At baseline 86% of images obtained by novices were suitable for interpretation, on evaluation this was 93% (p = 0.005). 100% of images obtained by experts were suitable for interpretation. Mean global image rating on baseline examinations was 70.2 (CI 68.0-72.4) and mean global image rating after intervention was 75.0 (CI 72.9-77.0), p = 0.0002. In comparison, mean global image rating in the expert group was 89.8 (CI 88.8-90.9).
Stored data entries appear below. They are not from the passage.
(** * Offline cache manager of the BharatVRsh service worker

    A shallow embedding of [Web Platform/sw.js]: the tiered fetch
    strategies, the activation clean-up, the cache size governor, the
    deferred-action flush and the cache-bundle control message.

    Modelling conventions.
    - [CacheStorage] (the global [caches]) is a list of named caches in
      creation order; a cache is a list of entries in insertion order, as
      [cache.keys()] enumerates them.  An entry is keyed by the request's
      method and its URL without the fragment.
    - The network is an oracle [net : Request -> option Response]; [None]
      is a rejected [fetch].
    - Asynchronous code is run in program order: an [await]ed call and a
      call whose promise is dropped ([cache.put] in the handlers) both take
      effect where they are written; the members of a [Promise.all] run in
      list order.
    - [cache.put] rejects, and stores nothing, unless the request is a
      GET over http(s) and the response's status is not 206;
      [cache.addAll] rejects, and stores nothing, unless every request is
      answered with a successful response that [put] accepts and no two
      requests have the same key.  Responses carry a status, a content
      type and a body, no [Vary] header.  Where a function sees the
      outcome of [put] ([cacheHeritageSite]) it is also stated over a
      store that rejects more writes (a quota, say).
    - The persistence helpers of the deferred queue are the placeholders
      of the source: the read gives an empty array, the removal and the
      clearing only report.
    - A JavaScript exception is the [Throw] result of the monad [M]; the
      world (caches, queues, trace) survives a throw, as it does in the
      worker. *)

From Stdlib Require Import String Ascii List Bool Arith NArith Lia.
Import ListNotations.
Local Open Scope string_scope.
Local Open Scope list_scope.

(** ** String primitives used by the classifier *)

Module JSString.

(** [s.startsWith(p)] *)
Fixpoint startsWith (s p : string) : bool :=
  match p, s with
  | EmptyString, _ => true
  | String _ _, EmptyString => false
  | String a p', String b s' => Ascii.eqb a b && startsWith s' p'
  end.

(** [s.includes(p)] *)
Fixpoint includes (s p : string) : bool :=
  startsWith s p ||
  match s with
  | EmptyString => false
  | String _ s' => includes s' p
  end.

(** [s.endsWith(p)] *)
Fixpoint endsWith (s p : string) : bool :=
  String.eqb s p ||
  match s with
  | EmptyString => false
  | String _ s' => endsWith s' p
  end.

End JSString.

(** ** Requests, responses, URLs *)

Record URL := mkURL {
  href : string;
  protocol : string;
  hostname : string;
  pathname : string
}.

Record Request := mkRequest {
  method : string;
  url : string;
  mode : string;
  body : option string
}.

Record Response := mkResponse {
  status : nat;
  contentType : string;
  text : string
}.

(** [response.ok]: the status is in the range 200-299. *)
Definition ok (r : Response) : bool :=
  Nat.leb 200 (status r) && Nat.leb (status r) 299.

(** What a rejected promise carries. *)
Inductive Error :=
| NetworkError
| TypeError
| InvalidStateError.

(** ** Cache storage *)

Definition Key : Type := string * string.

Definition key_eqb (a b : Key) : bool :=
  String.eqb (fst a) (fst b) && String.eqb (snd a) (snd b).

(** A URL without its fragment. *)
Fixpoint strip_fragment (s : string) : string :=
  match s with
  | EmptyString => EmptyString
  | String c s' =>
      if Ascii.eqb c "#"%char then EmptyString else String c (strip_fragment s')
  end.

(** What an entry is stored and looked up by: the Cache interface compares
    the method and the URL without its fragment. *)
Definition key_of (r : Request) : Key := (method r, strip_fragment (url r)).

Definition Cache : Type := list (Key * Response).
Definition CacheStorage : Type := list (string * Cache).

Module CacheAPI.

(** [cache.match(key)] *)
Fixpoint cache_match (k : Key) (c : Cache) : option Response :=
  match c with
  | [] => None
  | (k', r) :: c' => if key_eqb k k' then Some r else cache_match k c'
  end.

(** [cache.delete(key)] *)
Definition cache_delete (k : Key) (c : Cache) : Cache :=
  filter (fun e => negb (key_eqb k (fst e))) c.

(** [cache.put(key, response)]: overwrite by key, the new entry is the
    youngest one. *)
Definition cache_put (k : Key) (r : Response) (c : Cache) : Cache :=
  cache_delete k c ++ [(k, r)].

(** [cache.keys()] *)
Definition cache_keys (c : Cache) : list Key := map fst c.

(** [caches.has(name)] *)
Definition has (name : string) (cs : CacheStorage) : bool :=
  existsb (fun nc => String.eqb name (fst nc)) cs.

(** The cache called [name], if there is one. *)
Fixpoint lookup (name : string) (cs : CacheStorage) : option Cache :=
  match cs with
  | [] => None
  | (n, c) :: cs' => if String.eqb name n then Some c else lookup name cs'
  end.

(** [caches.open(name)]: creates the cache when it is not there. *)
Definition open (name : string) (cs : CacheStorage) : CacheStorage :=
  if has name cs then cs else cs ++ [(name, [])].
(** X22.  [forEach] walks the [Set] as it is by then: a handler
    that one of the handlers adds while an event is being delivered is
    called for that same event, after the handlers that were there. *)
Theorem channelReceive_calls_handler_added_meanwhile
    H t p data before f after g :
  Transport.port1 t = Some p → truthy data = true →
  (∀ h, Some h ∈ before ++ after → Channel.passive (H h data)) →
  Channel.passive (H g data) →
  H f data = [Channel.HAdd g] →
  Some g ∉ before ++ Some f :: after →
  ∃ tr,
    Channel.channelReceive H t (length before + length after + 3) (Some data)
      (before ++ Some f :: after)
    = Some ((before ++ Some f :: after) ++ [Some g], tr, Returned tt) ∧
    Channel.handled tr
    = Channel.live before ++ [f] ++ Channel.live after ++ [g].
Proof.
  intros Hp Hdata Hpassive Hg Hf Hfresh.
  set (hs := before ++ Some f :: after) in *.
  set (hs1 := hs ++ [Some g]).
  assert (Channel.hrun t (H f data) hs = (hs1, [], None)) as Hadd.
  { rewrite Hf. simpl. unfold Channel.add. by rewrite decide_False. }
  (* the handlers after f, and the new one *)
  destruct (forEach_passive_stretch H t data p (after ++ [Some g]) Hp)
    with (before := before ++ [Some f]) (after := @nil (option nat))
         (fuel := 1) (hs' := hs1) (tr := @nil Ev) (c := Returned tt)
    as (trA & HA & HhA).
  { intros h [Hh|Hh%list_elem_of_singleton]%elem_of_app.
    - apply Hpassive. apply elem_of_app. by right.
    - by injection Hh as ->. }
  { rewrite app_nil_r, <- length_app.
    replace ((before ++ [Some f]) ++ after ++ [Some g]) with hs1
      by (unfold hs1, hs; by rewrite <- !app_assoc).
    apply forEach_end. }
  rewrite !app_nil_r in HA.
  replace ((before ++ [Some f]) ++ after ++ [Some g]) with hs1 in HA
    by (unfold hs1, hs; by rewrite <- !app_assoc).
  rewrite !length_app in HA. simpl in HA.
  (* f itself *)
  assert (Channel.forEach H t (S (length after + 1 + 1)) (length before)
            data hs
          = Some (hs1, EvCall (LFn f) data [] false :: trA, Returned tt))
    as HB.
  { cbn [Channel.forEach]. unfold hs at 1.
    rewrite list_lookup_middle by done. rewrite Hadd.
    replace (S (length before)) with (length before + 1) by lia.
    by rewrite HA. }
  (* the handlers before f *)
  destruct (forEach_passive_stretch H t data p before Hp)
    with (before := @nil (option nat)) (after := Some f :: after)
         (fuel := S (length after + 1 + 1)) (hs' := hs1)
         (tr := EvCall (LFn f) data [] false :: trA) (c := Returned tt)
    as (trC & HC & HhC).
  { intros h Hh. apply Hpassive. apply elem_of_app. by left. }
  { exact HB. }
  simpl in HC. unfold Channel.channelReceive. rewrite Hdata.
  replace (length before + length after + 3)
    with (length before + S (length after + 1 + 1)) by lia.
  fold hs in HC. rewrite HC. simpl. eexists. split; [done|].
  change (Channel.handled (trC ++ EvCall (LFn f) data [] false :: trA)
          = Channel.live before ++ [f] ++ Channel.live after ++ [g]).
  rewrite handled_app, HhC.
  change (Channel.handled (EvCall (LFn f) data [] false :: trA))
    with (f :: Channel.handled trA).
  by rewrite HhA, live_app.
Qed.

(** Handler 4 adds handler 9 while the event is delivered. *)
Lemma channelReceive_calls_handler_added_meanwhile_witness :
  ∃ tr,
    Channel.channelReceive
      (λ f d, match f with
              | 4 => [Channel.HAdd 9]
              | _ => [Channel.HSend d]
              end)
      (Transport.mkState (Some 0) (Some 0) true 1) 4
      (Some (VStr "roll")) [Some 4; Some 5]
    = Some ([Some 4; Some 5; Some 9], tr, Returned tt) ∧
    Channel.handled tr = [4; 5; 9].
Proof.
  apply (channelReceive_calls_handler_added_meanwhile
           (λ f d, match f with
                   | 4 => [Channel.HAdd 9]
                   | _ => [Channel.HSend d]
                   end)
           (Transport.mkState (Some 0) (Some 0) true 1) 0
           (VStr "roll") [] 4 [Some 5] 9); try done.
  - intros h ->%list_elem_of_singleton%(inj Some). by repeat constructor.
  - by repeat constructor.
  - intros Hin. repeat (apply elem_of_cons in Hin as [[=]|Hin]).
    by apply elem_of_nil in Hin.
Defined.
(** * ChatGPT conversation exporter: Markdown conversion and batch export

    A shallow embedding of the extension's Markdown utilities
    ([MarkdownConverter]), of the service worker's download handler
    ([Background]) and of the content script's sidebar loader and batch export
    ([Content]), followed by the properties proved about them.

    JavaScript strings are sequences of UTF-16 code units; they are modelled
    as lists of code units, so that [length], [substring] and the character
    classes of the regular expressions mean what they mean in the source. *)

From Stdlib Require Import List NArith Bool Arith Lia Ascii String DecimalString.
Import ListNotations.

Set Warnings "-register-all".
Local Open Scope N_scope.

(** ** JavaScript strings *)
Module JS.

Definition char := N.
Definition jstring := list char.

(** A string literal of the source, given by its ASCII characters. *)
Definition lit (s : string) : jstring :=
  map N_of_ascii (list_ascii_of_string s).

Definition LF : char := 10.
Definition QUOTE : char := 34.

Fixpoint eqb (a b : jstring) : bool :=
  match a, b with
  | [], [] => true
  | x :: a', y :: b' => (x =? y) && eqb a' b'
  | _, _ => false
  end.

(** Truthiness of a string value: only the empty string is falsy. *)
Definition truthy (s : jstring) : bool :=
  match s with [] => false | _ => true end.

(** [a || b] on strings. *)
Definition or_else (a b : jstring) : jstring :=
  if truthy a then a else b.

(** WhiteSpace and LineTerminator code points of ECMAScript: the characters
    stripped by [trim] and matched by [\s]. *)
Definition isWhiteSpace (c : char) : bool :=
  (c =? 9) || (c =? 10) || (c =? 11) || (c =? 12) || (c =? 13) ||
  (c =? 32) || (c =? 160) || (c =? 0x1680) ||
  ((0x2000 <=? c) && (c <=? 0x200A)) ||
  (c =? 0x2028) || (c =? 0x2029) || (c =? 0x202F) || (c =? 0x205F) ||
  (c =? 0x3000) || (c =? 0xFEFF).

(** [\w]: ASCII letters, digits and underscore. *)
Definition isWordChar (c : char) : bool :=
  ((48 <=? c) && (c <=? 57)) || ((65 <=? c) && (c <=? 90)) ||
  ((97 <=? c) && (c <=? 122)) || (c =? 95).

Fixpoint dropWhile (p : char -> bool) (s : jstring) : jstring :=
  match s with
  | [] => []
  | c :: s' => if p c then dropWhile p s' else s
  end.

Fixpoint takeWhile (p : char -> bool) (s : jstring) : jstring :=
  match s with
  | [] => []
  | c :: s' => if p c then c :: takeWhile p s' else []
  end.

Definition trimStart (s : jstring) : jstring := dropWhile isWhiteSpace s.
Definition trimEnd (s : jstring) : jstring := rev (trimStart (rev s)).
Definition trim (s : jstring) : jstring := trimEnd (trimStart s).

(** [s.split(c)] for a one-character separator: never the empty array. *)
Fixpoint split (sep : char) (s : jstring) : list jstring :=
  match s with
  | [] => [[]]
  | c :: s' =>
      if c =? sep then [] :: split sep s'
      else match split sep s' with
           | h :: t => (c :: h) :: t
           | [] => [[c]]
           end
  end.

(** [parts.join(sep)]. *)
Fixpoint join (sep : jstring) (parts : list jstring) : jstring :=
  match parts with
  | [] => []
  | x :: rest =>
      match rest with
      | [] => x
      | _ :: _ => x ++ sep ++ join sep rest
      end
  end.

Fixpoint startsWith (s pre : jstring) : bool :=
  match pre, s with
  | [], _ => true
  | p :: pre', c :: s' => (c =? p) && startsWith s' pre'
  | _ :: _, [] => false
  end.

Fixpoint includes (s pat : jstring) : bool :=
  startsWith s pat ||
  match s with
  | [] => false
  | _ :: s' => includes s' pat
  end.

(** [s.replace(pat, rep)] with a string pattern: the first occurrence only. *)
Fixpoint replaceFirst (s pat rep : jstring) : jstring :=
  if startsWith s pat then rep ++ skipn (List.length pat) s
  else match s with
       | [] => []
       | c :: s' => c :: replaceFirst s' pat rep
       end.

(** [s.replace(/[class]/g, rep)]: every character of the class. *)
Definition replaceEach (p : char -> bool) (rep : jstring) (s : jstring) : jstring :=
  flat_map (fun c => if p c then rep else [c]) s.

(** [s.replace(/[class]+/g, rep)]: every maximal run of the class;
    [inRun] tells that the previous character belonged to the class. *)
Fixpoint replaceRunsFrom (p : char -> bool) (rep : jstring) (inRun : bool)
    (s : jstring) : jstring :=
  match s with
  | [] => []
  | c :: s' =>
      if p c then (if inRun then [] else rep) ++ replaceRunsFrom p rep true s'
      else c :: replaceRunsFrom p rep false s'
  end.

Definition replaceRuns (p : char -> bool) (rep : jstring) (s : jstring) : jstring :=
  replaceRunsFrom p rep false s.

Definition substring (from to : nat) (s : jstring) : jstring :=
  firstn (to - from) (skipn from s).

(** Decimal rendering of a number in a template literal. *)
Definition ofNat (n : nat) : jstring :=
  lit (NilEmpty.string_of_uint (Nat.to_uint n)).

Fixpoint mapiFrom {A B} (i : nat) (f : nat -> A -> B) (l : list A) : list B :=
  match l with
  | [] => []
  | x :: l' => f i x :: mapiFrom (S i) f l'
  end.

(** [array.map((x, index) => ...)]. *)
Definition mapi {A B} (f : nat -> A -> B) (l : list A) : list B :=
  mapiFrom 0 f l.

End JS.

Import JS.

Declare Scope js_scope.
Delimit Scope js_scope with js.
Notation "a +++ b" := (@app JS.char a b) (at level 60, right associativity) : js_scope.
Notation "a == b" := (JS.eqb a (lit b)) (at level 70, no associativity) : js_scope.
Local Open Scope js_scope.

(** ** The document tree *)
Module Dom.

(** A node of the document: a text node, an element, or a node of another
    kind (a comment).  [tag] is the element's [tagName.toLowerCase()], the
    only form in which the source reads a tag; [attributes] maps attribute
    names to values.  The parent back-reference of the DOM is carried by
    the functions below as the chain of ancestors of the node, nearest
    first, up to the root of the fragment. *)
Inductive Node :=
| Text (data : jstring)
| Comment (data : jstring)
| Element (tag : jstring) (attributes : list (jstring * jstring))
          (childNodes : list Node).

Definition isElement (n : Node) : bool :=
  match n with Element _ _ _ => true | _ => false end.

Definition children (n : Node) : list Node :=
  match n with Element _ _ ks => ks | _ => [] end.

(** Type selector [t]. *)
Definition isTag (t : string) (n : Node) : bool :=
  match n with Element t' _ _ => t' == t | _ => false end.

Fixpoint lookup (name : jstring) (attrs : list (jstring * jstring)) : option jstring :=
  match attrs with
  | [] => None
  | (k, v) :: rest => if JS.eqb k name then Some v else lookup name rest
  end.

(** [node.getAttribute(name)], [None] for [null]. *)
Definition getAttribute (name : string) (n : Node) : option jstring :=
  match n with Element _ attrs _ => lookup (lit name) attrs | _ => None end.

(** [node.getAttribute(name) || dflt]. *)
Definition getAttributeOr (name : string) (dflt : jstring) (n : Node) : jstring :=
  match getAttribute name n with
  | Some v => or_else v dflt
  | None => dflt
  end.

(** [node.className]: the class attribute, empty when absent. *)
Definition className (n : Node) : jstring :=
  match getAttribute "class" n with Some v => v | None => [] end.
(** On the values that [flatten] laid out, the loop assigns each value
    again, reshaped. *)
Lemma chunks_items its : forall (pre post : list R),
  chunks ((fun kv => (kv.1, arity kv.2)) <$> its)
         (pre ++ (its ≫= fun kv => values kv.2) ++ post) (length pre)
  = (fun kv => (kv.1, reshape kv.2)) <$> its.
Proof.
  induction its as [|[k v] its IH]; intros pre post; [done|].
  cbn [fmap list_fmap chunks fst snd mbind list_bind].
  rewrite <- (app_assoc (values v)).
  replace (length pre + arity v) with (length (pre ++ values v))
    by (rewrite length_app; destruct v; done).
  rewrite (app_assoc pre (values v)), IH. f_equal. f_equal.
  rewrite <- (app_assoc pre (values v)).
  destruct (arity v =? 1)%nat eqn:E.
  - apply Nat.eqb_eq in E.
    destruct v as [x|[|x [|y xs]]]; try done;
      cbn [values]; rewrite lookup_app_r by lia;
      by rewrite Nat.sub_diag.
  - apply Nat.eqb_neq in E. destruct v as [x|xs]; [done|].
    cbn [values arity] in *. rewrite drop_app_length, take_app_length.
    by destruct xs as [|x [|y xs]].
Qed.

Lemma length_values its :
  length (its ≫= fun kv => values kv.2)
  = sum_list ((fun kv => (kv.1, arity kv.2)) <$> its).*2.
Proof.
  induction its as [|[k v] its IH]; [done|].
  change (length (values v ++ (its ≫= fun kv => values kv.2))
          = arity v + sum_list ((fun kv => (kv.1, arity kv.2)) <$> its).*2).
  rewrite length_app, IH. by destruct v.
Qed.

End WriteBack.

Section CodecClaims.

Local Open Scope list_scope.
(** C10: a line that decodes to an object without a "type" member is
    answered with exactly one error response, which names the unknown
    command type as None; the daemon is unchanged, and the loop goes on with
    the lines that follow. *)
Theorem C10_missing_type_is_unknown_command (self : State) (line : string)
  (command : list (string * value)) (later : list string) :
  json_loads host (strip line) = Ok (VDict command) ->
  lookup "type" command = None ->
  running self = true ->
  line <> "" ->
  process_line host mlx self line =
    (self, [Print (error_response "Unknown command type: None")], Continue) /\
  loop host mlx self (line :: later) =
    (fst (loop host mlx self later),
     Print (error_response "Unknown command type: None")
       :: snd (loop host mlx self later)).
Proof.
  intros Hdec Hty Hrun Hline.
  assert (Hstep : process_line host mlx self line =
                  (self, [Print (error_response "Unknown command type: None")],
                   Continue)).
  { unfold process_line, dispatch, get_default. rewrite Hdec, Hty. reflexivity. }
  split; [exact Hstep|].
  cbn [loop]. rewrite Hrun. cbn [negb].
  apply String.eqb_neq in Hline. rewrite Hline, Hstep.
  now destruct (loop host mlx self later).
Qed.
(** The [catch (err)] block. *)
Definition catchBlock (err : Thrown) (w : World) : World :=
  let errorMessage :=
    match err with
    | ErrorObject message => message
    | NotAnError => "Failed to check analysis status"
    end in
  w |> emit (ConsoleError "Error checking analysis status:" err)
    |> setError (Some errorMessage)
    |> emit (ToastError errorMessage)
    |> setIsAnalyzing false
    |> setCurrentJobId None.

(** [checkStatus] from its [await] on, once the request has settled. *)
Definition checkStatusResume (reply : Reply) (w : World) : World :=
  let w := w |> setPhase Idle in
  match reply with
  | Rejected err => catchBlock err w
  | Resolved response =>
      match tryBlock response w with
      | (w, None) => w
      | (w, Some err) => catchBlock err w
      end
  end.

(** [pollAnalysisResult(jobId)], in the closure that sees [captured] as
    [capturedImage]: a fresh [retries], and the first [checkStatus()]. *)
Definition pollAnalysisResult (captured : option string) (job : string)
                              (w : World) : World :=
  w |> withPoller (fun _ => {| jobId := job;
                               closureImage := captured;
                               retries := 0;
                               phase := Idle |})
    |> checkStatus.

Definition resetScanner (w : World) : World :=
  w |> setAnalysisResult None
    |> setError None
    |> setCapturedImage None
    |> setImageFileName "".

(** ** Runs *)

(** What can happen to the page while a job is polled: the pending
    request settles, the armed timer fires, the user resets the scanner. *)
Inductive Action : Type :=
| Deliver (reply : Reply)
| TimerFires
| ResetScanner.

Definition step (w : World) (a : Action) : World :=
  match a with
  | Deliver reply =>
      match phase (poller w) with
      | AwaitingReply => checkStatusResume reply w
      | _ => w
      end
  | TimerFires =>
      match phase (poller w) with
      | TimerPending => checkStatus w
      | _ => w
      end
  | ResetScanner => resetScanner w
  end.
(** A call that returns a value other than 0 has consumed the batch length. *)
Lemma read_trace_progress (w w' : world) (r : Z) :
  read_trace w = Return r w' -> r <> 0 ->
  (length (f_data (trace_file w')) < length (f_data (trace_file w)))%nat.
Proof.
  intros H Hr. destruct (Z.lt_ge_cases (bytes_left w) 4) as [Hs | Hl].
  - rewrite (read_trace_short w Hs) in H.
    destruct (feof (drained (trace_file w))); inversion H; subst. lia.
  - rewrite (read_trace_length_read w Hl) in H.
    destruct (batch_length w >? TRACE_BUFFER_CAPACITY); [discriminate |].
    destruct (fread _ _ _) as [[n bs] f] eqn:Ef. cbv zeta in H.
    destruct (Z.of_nat (length bs) >? _); [discriminate |].
    apply fread_bounds in Ef;
      [| unfold sizeof_trace_record_t; lia | apply to_size_t_nonneg].
    destruct Ef as (_ & _ & Hlen & _).
    pose proof (write_lines_same_input (Z.to_nat (batch_length w)) 0
                  (set_trace (overwrite bs (trace w)) (set_trace_file f (after_length w))))
      as ((Hf & _) & _).
    destruct (write_lines _ _ _) as [[] w2 | s2 w2 | f2 w2]; cbn [bind] in H;
      try discriminate.
    inversion H; subst. cbn [final_world] in Hf. rewrite Hf.
    unfold bytes_left in Hl. unfold after_length, advanced in *.
    cbn [trace_file set_trace set_trace_file f_data] in *.
    rewrite length_skipn in Hlen. lia.
Qed.

(** ** The driving loop ends *)

Lemma read_all_total (fuel : nat) : forall w : world,
  (length (f_data (trace_file w)) < fuel)%nat ->
  exists o, read_all fuel w = Some o.
Proof.
  induction fuel as [| fuel IH]; intros w Hf; [lia |].
  cbn.
  destruct (read_trace w) as [r w' | s w' | f w'] eqn:E.
  - destruct (Z.eqb_spec r 0) as [-> | NE]; [eauto |].
    apply IH. pose proof (read_trace_progress _ _ _ E NE). lia.
  - eauto.
  - eauto.
Qed.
Improvement of technical skills in FATE can be achieved with a limited intervention and upon completion of intervention 93% of images achieved are suitable for clinical interpretation.
以前关于即时超声教学和学习的研究主要集中在图像解读上,而不是图像的技术质量上。我们假设,经过 10 次有监督的检查,可有限度地提高 Focus Assessed Transthoracic Echocardiography(FATE)的技术技能,并且没有 FATE 经验的医生可以快速掌握技术技能,从而获得适合解读的图像质量。
21 名没有 FATE 或超声心动图培训经验的医生(新手)参与了这项研究,并纳入了一个具有 10 多年超声心动图经验的三位考官(专家)的参考组。新手接受了初始的理论和实践介绍(2 小时),之后对两名健康志愿者进行了基线检查。随后,所有医生都安排在一个单独的干预日进行 10 次有监督的 FATE 检查。为了进行效果测量,对基线检查中同两名健康志愿者的第二次检查(评估)进行了评估。
在基线时,新手获得的 86%的图像适合解读,在评估时,这一比例上升到 93%(p=0.005)。专家获得的 100%的图像都适合解读。基线检查时的平均整体图像评分(CI 68.0-72.4)为 70.2,干预后为 75.0(CI 72.9-77.0),p=0.0002。相比之下,专家组的平均整体图像评分(CI 88.8-90.9)为 89.8。
通过有限的干预,可提高 FATE 的技术技能,干预完成后,93%的图像可用于临床解读。